Why this matters: This article is important because it demonstrates that agonists of the α2-adrenergic receptors (a2AR) increase anti-tumor immune responses by modulating myeloid cells in the TME, which results in a better recruitment and activation of T cells. Such agonists have been used for decades in humans to treat high blood pressure. This work also confirms the functional interplay between the autonomous nervous system and the immune system.

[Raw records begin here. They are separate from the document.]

(** C6.  The box of [CropToTarget] is the bounding box of the keypoints
    grown by the padding on all four sides when the grown box lies within the
    image, and the bounding box itself, with no padding on any side,
    otherwise. *)
Theorem CropToTarget_padding_all_or_nothing
  (self : CropToTarget.t) (img : Image) (tgt : target) (mn mx : keypoint) :
  np.min tgt = Ok mn ->
  np.max tgt = Ok mx ->
  let p := inject_Z (CropToTarget.padding self) in
  (padded_box_fits p (size img) mn mx ->
   CropToTarget.bounding_box self img tgt
   = Ok ((fst mn - p, snd mn - p)%Q, (fst mx + p, snd mx + p)%Q))
  /\ (~ padded_box_fits p (size img) mn mx ->
      CropToTarget.bounding_box self img tgt = Ok (mn, mx)).
Proof.
  intros Hmn Hmx p. unfold CropToTarget.bounding_box, padded_box_fits.
  rewrite Hmn, Hmx. cbn [bind]. fold p.
  destruct (size img) as [w h]. cbn [fst snd].
  destruct (Qlt_bool (fst mn - p) 0) eqn:E1;
    [apply Qlt_bool_true in E1 | apply Qlt_bool_false in E1];
  (destruct (Qlt_bool (snd mn - p) 0) eqn:E2;
    [apply Qlt_bool_true in E2 | apply Qlt_bool_false in E2]);
  (destruct (Qlt_bool (inject_Z w) (fst mx + p)) eqn:E3;
    [apply Qlt_bool_true in E3 | apply Qlt_bool_false in E3]);
  (destruct (Qlt_bool (inject_Z h) (snd mx + p)) eqn:E4;
    [apply Qlt_bool_true in E4 | apply Qlt_bool_false in E4]);
  cbn [orb negb]; split; intros H; try reflexivity;
  try (destruct H as (H1 & H2 & H3 & H4);
       first [ apply Qle_not_lt in H1; contradiction
             | apply Qle_not_lt in H2; contradiction
             | apply Qle_not_lt in H3; contradiction
             | apply Qle_not_lt in H4; contradiction ]).
  exfalso. apply H. repeat split; assumption.
Qed.

(** The scenario of C6: padding 10 around the box [(5, 5), (50, 50)] in a
    200 x 200 image would reach (-5, -5), so the box stays unpadded. *)
Lemma CropToTarget_padding_scenario :
  np.min [(5, 5); (50, 50)]%Q = Ok (5, 5)%Q
  /\ np.max [(5, 5); (50, 50)]%Q = Ok (50, 50)%Q
  /\ CropToTarget.bounding_box (CropToTarget.init 10) (PIL.new "RGB" (200, 200) 0)
       [(5, 5); (50, 50)]%Q
     = Ok ((5, 5)%Q, (50, 50)%Q).
Proof.
  split; [reflexivity | split; [reflexivity |]].
  apply (proj2 (CropToTarget_padding_all_or_nothing (CropToTarget.init 10)
                  (PIL.new "RGB" (200, 200) 0) [(5, 5); (50, 50)]%Q
                  (5, 5)%Q (50, 50)%Q eq_refl eq_refl)).
  intros [H _]. vm_compute in H. apply H. reflexivity.
Defined.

“Nasopharyngeal carcinoma cells promote regulatory T cell development and suppressive activity via CD70-CD27 interaction” by Gong et al
Nat Commun (2023)
Abstract:
Despite the intense CD8+ T-cell infiltration in the tumor microenvironment of nasopharyngeal carcinoma, anti-PD-1 immunotherapy shows an unsatisfactory response rate in clinical trials, hindered by immunosuppressive signals. To understand how microenvironmental characteristics alter immune homeostasis and limit immunotherapy efficacy in nasopharyngeal carcinoma, here we establish a multi-center single-cell cohort based on public data, containing 357,206 cells from 50 patient samples. We reveal that nasopharyngeal carcinoma cells enhance development and suppressive activity of regulatory T cells via CD70-CD27 interaction. CD70 blocking reverts Treg-mediated suppression and thus reinvigorate CD8+ T-cell immunity. Anti-CD70+ anti-PD-1 therapy is evaluated in xenograft-derived organoids and humanized mice, exhibiting an improved tumor-killing efficacy. Mechanistically, CD70 knockout inhibits a collective lipid signaling network in CD4+ naïve and regulatory T cells involving mitochondrial integrity, cholesterol homeostasis, and fatty acid metabolism. Furthermore, ATAC-Seq delineates that CD70 is transcriptionally upregulated by NFKB2 via an Epstein-Barr virus-dependent epigenetic modification. Our findings identify CD70+ nasopharyngeal carcinoma cells as a metabolic switch that enforces the lipid-driven development, functional specialization and homeostasis of Tregs, leading to immune evasion. This study also demonstrates that CD70 blockade can act synergistically with anti-PD-1 treatment to reinvigorate T-cell immunity against nasopharyngeal carcinoma.
Why this matters: CD70 blocking reverts Treg-mediated suppression and thus reinvigorates T-cell immunity. CD70 blockade can also act synergistically with anti-PD-1 treatment. Along with other converging studies showing that blocking the CD27-CD70 axis can also directly reactivate CD8+T cells, this article is important as it suggests that targeting this axis could be considered a new potential therapeutic target in cancer.